Two lines in the listing below mark the span: one contains "[enable_syscalls] and [set_per_cpu_data_for_core]" and one contains "text a list". Reproduce both of them and everything between, exactly.
______
(* ===== verification/Entry.v ===== *)
(** * Entering and leaving the kernel

    The assembly of src/kernel/src/arch/x86_64/scheduler/syscall_no_comment.s
    (syscall.s is the same text with comments) and of the interrupt wrappers of
    handlers/mod.rs, with what they rely on: the segments of gdt.rs, and
    [enable_syscalls] and [set_per_cpu_data_for_core] of scheduler/syscall.rs.

    A [machine] is what the assembly can see of a processor, and an assembly
    text a list of instructions that [exec] runs.  All jumps are forward, to a
    label further down the text.  Of the arithmetic flags only the zero flag is
    kept, apart from [rflags], which is what an interrupt saves.  Memory is
    addressed as the kernel half of every page table maps it; the assembly
    touches kernel stacks and the data of the processor only. *)

From stdpp Require Import gmap.
From S2P Require Import Prelude Bytes Vfs Scheduler.

(** ** The processor *)
Inductive reg := RAX | RBX | RCX | RDX | RSI | RDI | RBP | RSP | R8 | R9 | R10 | R11 | R12 | R13 | R14 | R15.
#[export] Instance reg_eq_dec : EqDecision reg.
Proof. solve_decision. Defined.
(** An entry of the table of segments: its kind and, for code and data, the
    privilege level it is for.  A descriptor of a task segment has two. *)
Inductive Slot := NullSlot | CodeSlot (dpl : Z) | DataSlot (dpl : Z) | SystemSlot.
Record machine := {
  regs : reg -> Z;
  rip : Z;
  rflags : Z;
  zf : bool;
  cs : Z;
  ss : Z;
  cr3 : Z;
  (* GS_BASE and KERNEL_GS_BASE *)
  gs_base : Z;
  kernel_gs_base : Z;
  (* model-specific registers of the system call instructions *)
  STAR : Z;
  LSTAR : Z;
  FMASK : Z;
  EFER : Z;
  gdtr : list Slot;
  tr : Z;
  ram : Z -> Z;
  (* bytes sent to ports *)
  ports : list (Z * Z);
}.
Definition put_reg (f : reg -> Z) (r : reg) (v : Z) : reg -> Z := fun r' => if bool_decide (r' = r) then v else f r'.
(** Quadwords in memory, low byte first *)
Definition rd64 (ram : Z -> Z) (a : Z) : Z := le_num ((fun i => ram (a + i)) <$> seqZ 0 8).
Definition wr64 (ram : Z -> Z) (a v : Z) : Z -> Z := fun x =>
  if (a <=? x) && (x <? a + 8) then default 0 (le_bytes 8 v !! Z.to_nat (x - a)) else ram x.

Definition with_regs (m : machine) (f : reg -> Z) : machine :=
  {| regs := f; rip := rip m; rflags := rflags m; zf := zf m; cs := cs m; ss := ss m; cr3 := cr3 m; gs_base := gs_base m;
     kernel_gs_base := kernel_gs_base m; STAR := STAR m; LSTAR := LSTAR m; FMASK := FMASK m; EFER := EFER m; gdtr := gdtr m; tr := tr m;
     ram := ram m; ports := ports m |}.
Definition with_ram (m : machine) (f : Z -> Z) : machine :=
  {| regs := regs m; rip := rip m; rflags := rflags m; zf := zf m; cs := cs m; ss := ss m; cr3 := cr3 m; gs_base := gs_base m;
     kernel_gs_base := kernel_gs_base m; STAR := STAR m; LSTAR := LSTAR m; FMASK := FMASK m; EFER := EFER m; gdtr := gdtr m; tr := tr m;
     ram := f; ports := ports m |}.
Definition with_zf (m : machine) (b : bool) : machine :=
  {| regs := regs m; rip := rip m; rflags := rflags m; zf := b; cs := cs m; ss := ss m; cr3 := cr3 m; gs_base := gs_base m;
     kernel_gs_base := kernel_gs_base m; STAR := STAR m; LSTAR := LSTAR m; FMASK := FMASK m; EFER := EFER m; gdtr := gdtr m; tr := tr m;
     ram := ram m; ports := ports m |}.
Definition with_gs (m : machine) (g k : Z) : machine :=
  {| regs := regs m; rip := rip m; rflags := rflags m; zf := zf m; cs := cs m; ss := ss m; cr3 := cr3 m; gs_base := g;
     kernel_gs_base := k; STAR := STAR m; LSTAR := LSTAR m; FMASK := FMASK m; EFER := EFER m; gdtr := gdtr m; tr := tr m;
     ram := ram m; ports := ports m |}.
Definition with_cr3 (m : machine) (v : Z) : machine :=
  {| regs := regs m; rip := rip m; rflags := rflags m; zf := zf m; cs := cs m; ss := ss m; cr3 := v; gs_base := gs_base m;
     kernel_gs_base := kernel_gs_base m; STAR := STAR m; LSTAR := LSTAR m; FMASK := FMASK m; EFER := EFER m; gdtr := gdtr m; tr := tr m;
     ram := ram m; ports := ports m |}.
Definition with_ports (m : machine) (l : list (Z * Z)) : machine :=
  {| regs := regs m; rip := rip m; rflags := rflags m; zf := zf m; cs := cs m; ss := ss m; cr3 := cr3 m; gs_base := gs_base m;
     kernel_gs_base := kernel_gs_base m; STAR := STAR m; LSTAR := LSTAR m; FMASK := FMASK m; EFER := EFER m; gdtr := gdtr m; tr := tr m;
     ram := ram m; ports := l |}.
(** Where the processor goes on, with which flags, code and stack segment *)
Definition goto (m : machine) (ip fl c s : Z) : machine :=
  {| regs := regs m; rip := ip; rflags := fl; zf := zf m; cs := c; ss := s; cr3 := cr3 m; gs_base := gs_base m;
     kernel_gs_base := kernel_gs_base m; STAR := STAR m; LSTAR := LSTAR m; FMASK := FMASK m; EFER := EFER m; gdtr := gdtr m; tr := tr m;
     ram := ram m; ports := ports m |}.

Definition set_reg (r : reg) (v : Z) (m : machine) : machine := with_regs m (put_reg (regs m) r v).
Definition push (v : Z) (m : machine) : machine :=
  let sp := wrap 64 (regs m RSP - 8) in with_ram (set_reg RSP sp m) (wr64 (ram m) sp v).
Definition pop (r : reg) (m : machine) : machine :=
  let sp := regs m RSP in set_reg r (rd64 (ram m) sp) (set_reg RSP (wrap 64 (sp + 8)) m).
Definition swapgs (m : machine) : machine := with_gs m (kernel_gs_base m) (gs_base m).

(** ** Instructions *)
Inductive instr :=
| PUSH (r : reg) | POP (r : reg)
| PUSH_MEM (b : reg) (off : Z)      (* push qword ptr [b + off] *)
| PUSH_GS (off : Z)                 (* push qword ptr gs:[off] *)
| MOV (d s : reg)                   (* mov d, s *)
| LOAD (d b : reg) (off : Z)        (* mov d, qword ptr [b + off] *)
| LOAD_GS (d : reg) (off : Z)       (* mov d, gs:[off] *)
| STORE_GS (off : Z) (s : reg)      (* mov gs:[off], s *)
| MOV_CR3 (s : reg)                 (* mov cr3, s *)
| ADD (d : reg) (k : Z)             (* add d, k *)
| MOV_AL (k : Z)                    (* mov al, k *)
| OUT_AL (port : Z)                 (* out port, al *)
| TEST_AL (k : Z)                   (* test al, k *)
| CMP (r : reg) (k : Z)             (* cmp r, k *)
| JZ (l : Z) | JNE (l : Z) | LABEL (l : Z)
| SWAPGS | CALL | SYSRETQ | IRETQ.

Definition at_ (m : machine) (b : reg) (off : Z) : Z := wrap 64 (regs m b + off).
Definition step (i : instr) (m : machine) : machine :=
  match i with
  | PUSH r => push (regs m r) m
  | POP r => pop r m
  | PUSH_MEM b off => push (rd64 (ram m) (at_ m b off)) m
  | PUSH_GS off => push (rd64 (ram m) (wrap 64 (gs_base m + off))) m
  | MOV d s => set_reg d (regs m s) m
  | LOAD d b off => set_reg d (rd64 (ram m) (at_ m b off)) m
  | LOAD_GS d off => set_reg d (rd64 (ram m) (wrap 64 (gs_base m + off))) m
  | STORE_GS off s => with_ram m (wr64 (ram m) (wrap 64 (gs_base m + off)) (regs m s))
  | MOV_CR3 s => with_cr3 m (regs m s)
  | ADD d k => let v := wrap 64 (regs m d + k) in with_zf (set_reg d v m) (v =? 0)
  | MOV_AL k => set_reg RAX (regs m RAX - regs m RAX mod 256 + k) m
  | OUT_AL port => with_ports m (ports m ++ [(port, regs m RAX mod 256)])
  | TEST_AL k => with_zf m (Z.land (regs m RAX mod 256) k =? 0)
  | CMP r k => with_zf m (regs m r =? k)
  | SWAPGS => swapgs m
  | _ => m
  end.

(** [iretq] refuses a code selector that does not name a code segment of its
    own level, and a stack selector that does not name data of that level; a
    null stack selector is refused in user mode only. *)
Definition slot_at (t : list Slot) (sel : Z) : Slot := default NullSlot (t !! Z.to_nat (sel / 8)).
Definition code_ok (t : list Slot) (c : Z) : bool := match slot_at t c with CodeSlot d => d =? c mod 4 | _ => false end.
Definition stack_ok (t : list Slot) (c s : Z) : bool :=
  if s / 4 =? 0 then negb (c mod 4 =? 3)
  else (s mod 4 =? c mod 4) && match slot_at t s with DataSlot d => d =? c mod 4 | _ => false end.
Definition iret_ok (t : list Slot) (c s : Z) : bool := code_ok t c && stack_ok t c s.
Definition sysret_flags : Z := 0x3C7FD7.
Definition sysretq (m : machine) : machine :=
  let base := Z.shiftr (STAR m) 48 in
  goto m (regs m RCX) (Z.lor (Z.land (regs m R11) sysret_flags) 2) (Z.lor (wrap 16 (base + 16)) 3) (Z.lor (wrap 16 (base + 8)) 3).

(** How a text ends: at a call of the handler, with what follows it; after the
    instruction that leaves the kernel; with that instruction refused; at the
    end of the text. *)
Inductive stop := Calls (m : machine) (rest : list instr) | Leaves (m : machine) | Faults (m : machine) | Falls (m : machine).
Definition iretq (m : machine) : stop :=
  let sp := regs m RSP in
  let word i := rd64 (ram m) (wrap 64 (sp + 8 * i)) in
  if iret_ok (gdtr m) (word 1) (word 4) then Leaves (set_reg RSP (word 3) (goto m (word 0) (word 2) (word 1) (word 4)))
  else Faults m.
Fixpoint exec (skip : option Z) (text : list instr) (m : machine) : stop :=
  match text with
  | [] => Falls m
  | i :: text =>
      match skip, i with
      | Some l, LABEL l' => exec (if l =? l' then None else skip) text m
      | Some l, _ => exec skip text m
      | None, JZ l => exec (if zf m then Some l else None) text m
      | None, JNE l => exec (if zf m then None else Some l) text m
      | None, CALL => Calls m text
      | None, SYSRETQ => Leaves (sysretq m)
      | None, IRETQ => iretq m
      | None, _ => exec None text (step i m)
      end
  end.

(** What the processor does on its own: the [syscall] instruction, with [rip]
    after it, and the delivery of an interrupt, on the stack of the interrupt
    table of the task segment if the gate names one, on [rsp0] from user mode,
    and else on the stack in use *)
Definition syscall (m : machine) : machine :=
  let base := wrap 16 (Z.shiftr (STAR m) 32) in
  goto (set_reg R11 (rflags m) (set_reg RCX (rip m) m)) (LSTAR m) (Z.ldiff (rflags m) (FMASK m)) (Z.ldiff base 3) (base + 8).
(** TF, IF, NT, RF and VM *)
Definition gate_flags : Z := 0x34300.
Definition user_mode (m : machine) : bool := cs m mod 4 =? 3.
Definition interrupt_stack (rsp0 : Z) (ist : option Z) (m : machine) : Z :=
  let sp := match ist with Some top => top | None => if user_mode m then rsp0 else regs m RSP end in
  sp - sp mod 16.
Definition deliver (gate_cs handler rsp0 : Z) (ist err : option Z) (m : machine) : machine :=
  let m1 := set_reg RSP (interrupt_stack rsp0 ist m) m in
  let m1 := push (rip m) (push (cs m) (push (rflags m) (push (regs m RSP) (push (ss m) m1)))) in
  let m1 := match err with Some e => push e m1 | None => m1 end in
  goto m1 handler (Z.ldiff (rflags m) gate_flags) gate_cs (if user_mode m then 0 else ss m).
______
### Reply to the exercise
    [enable_syscalls] and [set_per_cpu_data_for_core] of scheduler/syscall.rs.

    A [machine] is what the assembly can see of a processor, and an assembly
    text a list of instructions that [exec] runs.  All jumps are forward, to a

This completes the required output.